– Постой!
– «Кто резы берет»… Чего тако резы?
– Ну, лихву, не понимашь! Взаймы под рост серебро дает!
– Дак и етим, как разбойникам?
– В одно уровнял, что тать, что лихоимец! Вот ето верно! Одна масть!
– Кто ворует…
– А нужны дела, а не слова! Стало, и того ся лишить!
– Он всех назвал, и любодеев и пьяниц!
– Я не п-пьян!
– Не пьян, не пьян, ложись только!
– А я во-в-в Владимир-р не ездил!
– Плесни ему, вот так, за ушами потри!
– Ну?!
– И там дальше: князьям и всем, что друг друга зорят, имение отбирают.
– Вот, как и у нас с вашими, княжевецкими, из-за покосов!
– А скажи нет, скажи нет! Ведь вы наши пожни отобрали!
– Первая заповедь: возлюбить друг друга – самая главная. Быть един язык, един народ.
– Ну, мы тут меря!
– А тоже православные, поп-то один! Что в Ягреневе, что в Княжеви, что тут!
– Ну, постой…
– А и верно, дядя Микифор баял: в Орде у их нету воровсьва, промеж собой татары честные…
– Ну, хорошо! А дале, еще чего баял ли?
– И все? Возлюбить друг друга, а тогда само, что ли…
– Нет, скажи! Вот теперича, ежели и наши бояра – дань-то берут!
– А разница есь! Кому и помочь… Может, и так и едак. Вот, Фофан был: надо баранов. А овца не ягнилась еще, у матки. Дак он завсегда подождет! Всего и пождать-то каких недели три, может, пять. А иной: давай – и никаких! А в Орду мало ли наших угнали?
– Посбавить бы дани… Ну, скажем, нельзя. Татарам да своим много нать, а только ты посочувствуй своим-то, своих не зори!
– Ну, спасибо, парень. Как звать-то пискупа? Серапион? Он на Владимир, Суздаль, Нижний… Не у нас! А то бы послухали когды!
– Гуляй! Мы ведь тебя бить хотели…
– Знаю.
– Отколь?
– А понял.
– Ты не серчай!
– А с чего…
– Мы когда и подеремсе, помиримсе. Все свои!
Мизгирь хлопает его по плечу с маху, так, что Федора чуток перекашивает. Все же дает понять, что было бы, начнись драка, а не разговор…
Федор возвращается домой вприпрыжку, радостный и гордый собой, и уже слегка досадует, что не подумал рассказать о слышанном в Володимере зараньше: не для него ж одного говорил все это епископ Серапион!
Глава 29
Серапион Владимирский умер в исходе того же года. О смерти епископа походя сообщил Грикша. Возили снопы с поля, и у Федора не было даже времени, чтобы присесть и одному, в тишине и одиночестве, пережить и обдумать известие, а было так на душе, словно бы погиб кто-то из родных или очень-очень близких людей.
В это лето дядя Прохор записался в деревенскую вервь, взял надел и стал крестьянствовать.
– В походы боле не пойду, ну их!
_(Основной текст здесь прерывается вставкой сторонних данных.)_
(** X6: [git_checkout] with a component token that is neither a keyword,
    nor a registry name, nor a short name prints the unknown-component
    warning and then fails with IndexError ([select_components(...)[0]]
    on an empty list): it runs no command and never reaches its own
    'Ignoring unknown component.' branch nor the remaining pairs. *)
Theorem git_checkout_unknown_component :
  forall SRCDIR is_dir cmd_ok c pr rest fetch w,
  recognizedb c = false ->
  git_checkout SRCDIR is_dir cmd_ok ((c, pr) :: rest) fetch w =
  (Raised IndexError,
   mk_world (cwd w) (printed w ++ [unknown_warning c]) (spawned w)).
Proof.
  intros SRCDIR is_dir cmd_ok c pr rest fetch w Hr.
  cbn [git_checkout]. unfold bindM at 1, select_components_m.
  rewrite (select_single_unknown _ c Hr). reflexivity.
Qed.

Lemma git_checkout_unknown_component_witness :
  recognizedb "nonsense" = false /\
  git_checkout None (fun _ => true) (fun _ _ => true) [("nonsense", "72")] false
    (mk_world "/home" [] []) =
  (Raised IndexError, mk_world "/home" [unknown_warning "nonsense"] []).
Proof.
  assert (H : recognizedb "nonsense" = false) by (vm_compute; reflexivity).
  split; [exact H | exact (git_checkout_unknown_component None _ _ _ _ [] false _ H)].
Defined.

(** X7: a '.' pair of [git_checkout] whose working directory is not a
    registry component prints '[<basename>] Ignoring unknown component.',
    runs nothing, and goes on with the next pair. *)
Theorem git_checkout_dot_outside_registry :
  forall SRCDIR is_dir cmd_ok pr rest fetch w,
  ~ In (basename (cwd w)) REPO_LIST_ALL ->
  git_checkout SRCDIR is_dir cmd_ok ((".", pr) :: rest) fetch w =
  git_checkout SRCDIR is_dir cmd_ok rest fetch
    (mk_world (cwd w)
       (printed w ++ [bracket_line (basename (cwd w)) "Ignoring unknown component."])
       (spawned w)).
Proof.
  intros SRCDIR is_dir cmd_ok pr rest fetch w Hb.
  cbn [git_checkout]. unfold bindM at 1, select_components_m.
  rewrite select_single_dot. cbv beta iota.
  destruct (str_in (basename (cwd w)) REPO_LIST_ALL) eqn:E.
  - apply str_in_iff in E. contradiction.
  - unfold bindM, display_message_m, echo. cbn [cwd printed spawned].
    rewrite app_nil_r. reflexivity.
Qed.

Lemma git_checkout_dot_outside_registry_witness :
  ~ In (basename (cwd (mk_world "/home/me/notes" [] []))) REPO_LIST_ALL /\
  git_checkout None (fun _ => true) (fun _ _ => true) [(".", "72")] true
    (mk_world "/home/me/notes" [] []) =
  git_checkout None (fun _ => true) (fun _ _ => true) [] true
    (mk_world "/home/me/notes" [bracket_line "notes" "Ignoring unknown component."] []).
Proof.
  assert (H : ~ In (basename (cwd (mk_world "/home/me/notes" [] []))) REPO_LIST_ALL).
  { intros Hin. apply str_in_iff in Hin. vm_compute in Hin. discriminate Hin. }
  split; [exact H | exact (git_checkout_dot_outside_registry None _ _ "72" [] true _ H)].
Defined.

(** X8: [git_clone] without REANA_GITHUB_USER (unset or empty) prints the
    two configuration hints and exits with status 1 before selecting or
    cloning anything, whatever user and components are given. *)
Theorem git_clone_requires_github_user :
  forall SRCDIR GITHUB_USER is_dir cmd_ok user component w,
  truthy GITHUB_USER = false ->
  git_clone SRCDIR GITHUB_USER is_dir cmd_ok user component w =
  (SysExit (ExitInt 1),
   mk_world (cwd w) (printed w ++ [github_user_help_1; github_user_help_2])
            (spawned w)).
Proof.
  intros SRCDIR GITHUB_USER is_dir cmd_ok user component w Ht.
  unfold git_clone. rewrite Ht. cbn. rewrite <- app_assoc. reflexivity.
Qed.

Lemma git_clone_requires_github_user_witness :
  truthy (Some "") = false /\
  git_clone (Some "/src") (Some "") (fun _ => true) (fun _ _ => true) "alice" ["ALL"]
    (mk_world "/home" [] []) =
  (SysExit (ExitInt 1), mk_world "/home" [github_user_help_1; github_user_help_2] []).
Proof.
  assert (H : truthy (Some "") = false) by reflexivity.
  split; [exact H | exact (git_clone_requires_github_user _ _ _ _ "alice" ["ALL"] _ H)].
Defined.

(** X9: a [git_checkout] pair naming a registry component [n], in full or
    by its short name, runs (after 'git fetch upstream' when [fetch] is
    set) 'git checkout -b pr-<pr> upstream/pr/<pr>' in the directory
    REANA_SRCDIR/n, printing '[n] <command>' for each; the first failing
    command exits with that command and stops the remaining pairs. *)
Theorem git_checkout_registry_component :
  forall SRCDIR d is_dir cmd_ok c n pr rest w,
  SRCDIR = Some d -> d <> "" -> is_dir (d ++ "/" ++ n) = true ->
  In n REPO_LIST_ALL -> (c = n \/ shorten_component_name n = Ok c) ->
  let dir := d ++ "/" ++ n in
  let step v cmd := mk_world dir (printed v ++ [bracket_line n cmd])
                             (spawned v ++ [(dir, cmd)]) in
  let w1 := step w (checkout_cmd pr) in
  let wf := step w "git fetch upstream" in
  let wf1 := step wf (checkout_cmd pr) in
  git_checkout SRCDIR is_dir cmd_ok ((c, pr) :: rest) false w =
    (if cmd_ok dir (checkout_cmd pr) then git_checkout SRCDIR is_dir cmd_ok rest false w1
     else (SysExit (ExitCmd (checkout_cmd pr)), w1)) /\
  git_checkout SRCDIR is_dir cmd_ok ((c, pr) :: rest) true w =
    (if cmd_ok dir "git fetch upstream" then
       if cmd_ok dir (checkout_cmd pr) then git_checkout SRCDIR is_dir cmd_ok rest true wf1
       else (SysExit (ExitCmd (checkout_cmd pr)), wf1)
     else (SysExit (ExitCmd "git fetch upstream"), wf)).
Proof.
  intros SRCDIR d is_dir cmd_ok c n pr rest w HS Hd Hdir Hn Hc.
  apply (git_checkout_selected SRCDIR d is_dir cmd_ok c n pr rest w HS Hd Hdir Hn).
  apply select_single_known; [exact Hn | exact Hc].
Qed.

Lemma git_checkout_registry_component_witness :
  Some "/src" = Some "/src" /\ "/src" <> "" /\
  In "reana-server" REPO_LIST_ALL /\
  git_checkout (Some "/src") (fun _ => true) (fun _ _ => true) [("r-server", "72")] false
    (mk_world "/home" [] []) =
  git_checkout (Some "/src") (fun _ => true) (fun _ _ => true) [] false
    (mk_world "/src/reana-server"
       [bracket_line "reana-server" (checkout_cmd "72")]
       [("/src/reana-server", checkout_cmd "72")]).
Proof.
  assert (H1 : Some "/src" = Some "/src") by reflexivity.
  assert (H2 : "/src" <> "") by discriminate.
  assert (H3 : In "reana-server" REPO_LIST_ALL) by (simpl; tauto).
  assert (H4 : "r-server" = "reana-server" \/
               shorten_component_name "reana-server" = Ok "r-server")
    by (right; reflexivity).
  split; [exact H1 | split; [exact H2 | split; [exact H3|]]].
  exact (proj1 (git_checkout_registry_component (Some "/src") "/src" (fun _ => true)
                  (fun _ _ => true) "r-server" "reana-server" "72" []
                  (mk_world "/home" [] []) H1 H2 eq_refl H3 H4)).
Defined.







(** X13: with REANA_SRCDIR unset, [docker_build] on a non-empty selection
    stops at the Dockerfile check of the first component: it prints the
    selection warnings and the two REANA_SRCDIR help lines and exits with
    status 1, without running any command or changing directory. *)
Theorem docker_build_srcdir_unset :
  forall SRCDIR is_dir path_exists cmd_ok user tag component no_cache w c out lg,
  truthy SRCDIR = false ->
  select_components (basename (cwd w)) component = Ok (c :: out, lg) ->
  docker_build SRCDIR is_dir path_exists cmd_ok user tag component no_cache w =
  (SysExit (ExitInt 1),
   mk_world (cwd w) (printed w ++ lg ++ [srcdir_help_1; srcdir_help_2]) (spawned w)).
Proof.
  intros SRCDIR is_dir path_exists cmd_ok user tag component no_cache w c out lg Hs Hsel.
  unfold docker_build, bindM at 1, select_components_m. rewrite Hsel. cbv beta iota.
  cbn [forM_]. unfold bindM at 1 2, is_component_dockerised, bindM at 1, get_srcdir.
  rewrite Hs. cbn [negb]. unfold bindM, echo, sys_exit. cbn [cwd printed spawned].
  rewrite <- !app_assoc. reflexivity.
Qed.

Lemma docker_build_srcdir_unset_witness :
  docker_build None (fun _ => true) (fun _ => true) (fun _ _ => true)
    "reanahub" "latest" ["r-server"] false (mk_world "/home/me" [] []) =
  (SysExit (ExitInt 1),
   mk_world "/home/me" ([] ++ [] ++ [srcdir_help_1; srcdir_help_2]) []).
Proof.
  apply (docker_build_srcdir_unset None (fun _ => true) (fun _ => true) (fun _ _ => true)
           "reanahub" "latest" ["r-server"] false (mk_world "/home/me" [] [])
           "reana-server" [] []).
  - reflexivity.
  - vm_compute. reflexivity.
Defined.

(** X14: with REANA_GITHUB_USER set but REANA_SRCDIR unset, [git_clone] on
    a non-empty selection prints the selection warnings and the two
    REANA_SRCDIR help lines and exits with status 1 before cloning
    anything. *)
Theorem git_clone_srcdir_unset :
  forall SRCDIR GITHUB_USER is_dir cmd_ok user component w c out lg,
  truthy GITHUB_USER = true -> truthy SRCDIR = false ->
  select_components (basename (cwd w)) component = Ok (c :: out, lg) ->
  git_clone SRCDIR GITHUB_USER is_dir cmd_ok user component w =
  (SysExit (ExitInt 1),
   mk_world (cwd w) (printed w ++ lg ++ [srcdir_help_1; srcdir_help_2]) (spawned w)).
Proof.
  intros SRCDIR GITHUB_USER is_dir cmd_ok user component w c out lg Hu Hs Hsel.
  unfold git_clone. rewrite Hu. cbn [negb].
  unfold bindM at 1, select_components_m. rewrite Hsel. cbv beta iota.
  cbn [forM_]. unfold bindM at 1 2, get_srcdir.
  rewrite Hs. cbn [negb]. unfold bindM, echo, sys_exit. cbn [cwd printed spawned].
  rewrite <- !app_assoc. reflexivity.
Qed.

Lemma git_clone_srcdir_unset_witness :
  git_clone (Some "") (Some "alice") (fun _ => true) (fun _ _ => true) "alice"
    ["r-server"] (mk_world "/home/me" [] []) =
  (SysExit (ExitInt 1),
   mk_world "/home/me" ([] ++ [] ++ [srcdir_help_1; srcdir_help_2]) []).
Proof.
  apply (git_clone_srcdir_unset (Some "") (Some "alice") (fun _ => true) (fun _ _ => true)
           "alice" ["r-server"] (mk_world "/home/me" [] []) "reana-server" [] []).
  - reflexivity.
  - reflexivity.
  - vm_compute. reflexivity.
Defined.





(** X17: [git_fork] runs no command and does not change directory: it
    prints the selection warnings, then, only when the selection is
    non-empty, the instructions ending in an eval line that repeats the
    raw [-c] tokens as given, then one browser command per selected
    component and finally the closing echo line, which is printed even when
    nothing was selected. *)
Theorem git_fork_output :
  forall component browser w,
  exists out lg,
    select_components (basename (cwd w)) component = Ok (out, lg) /\
    git_fork component browser w =
    (Done tt,
     mk_world (cwd w)
       (printed w ++ lg ++
        (match out with
         | [] => []
         | _ :: _ => [fork_header_1; fork_header_2; "#"; fork_eval_line browser component]
         end) ++ map (fork_cmd browser) out ++ [fork_final])
       (spawned w)).
Proof.
  intros component browser w.
  destruct (select_components_Ok (basename (cwd w)) component) as [out [Hsel _]].
  eexists out, _. split; [exact Hsel|].
  unfold git_fork, bindM at 1, select_components_m. rewrite Hsel. cbv beta iota.
  destruct out as [|c out].
  - unfold bindM, retM. rewrite forM_echo. unfold echo. cbn [cwd printed spawned map].
    rewrite <- !app_assoc. reflexivity.
  - unfold bindM at 1 2 3 4 5, echo at 1 2 3 4. cbn [cwd printed spawned].
    unfold bindM. rewrite forM_echo. unfold echo. cbn [cwd printed spawned].
    rewrite <- !app_assoc. reflexivity.
Qed.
Своих зорить – ето не дело. Да и от хозяйства не будешь так отрываться…
Мужики – кто одобрял Прохора, иные качали головами. Приезжал боярин, спорил с Прохором – не переубедил.
– Детей не держу! Пущай сами решают, как способней. А беда придет, и нас, мужиков, воспомянут! Так-то, Гаврила Олексич!
Прохор вышел проводить сердитого боярина во двор, поддержал стремя. Следил, усмехаясь, как тот едет со двора. Кирпичный румянец плитами лежал на щеках Прохора и был словно гуще, чем всегда. Прямые светлые брови совсем нависли над глазами, и непонятно было, то ли с издевкой, то ли с горечью смотрит он боярину вслед.
Мать Прохора не одобрила:
– По его уму-разуму дак в воеводах быть али при казне сидеть при золотой, а он эвон что учудил! – Помолчала, продергивая ряд в мережке: – Ходу ему не дают, вот что!
С любимой Федя встречался урывками. Как-то во время страды она заскочила к нему на телегу. Лошадь сама свернула в кусты… Девушка была вся горячая от солнца, работы, и пахло от нее хлебом и солнцем, как и от снопов.
– Ты поговори с матерью, Федя! – просила она. Федор отводил глаза:
– Пока не велит. Хлеб не вывезен, да…
С матерью он говорил еще прежде. Сжав рот, она отмолвила:
– И думать не смей! Кухмерьская родня!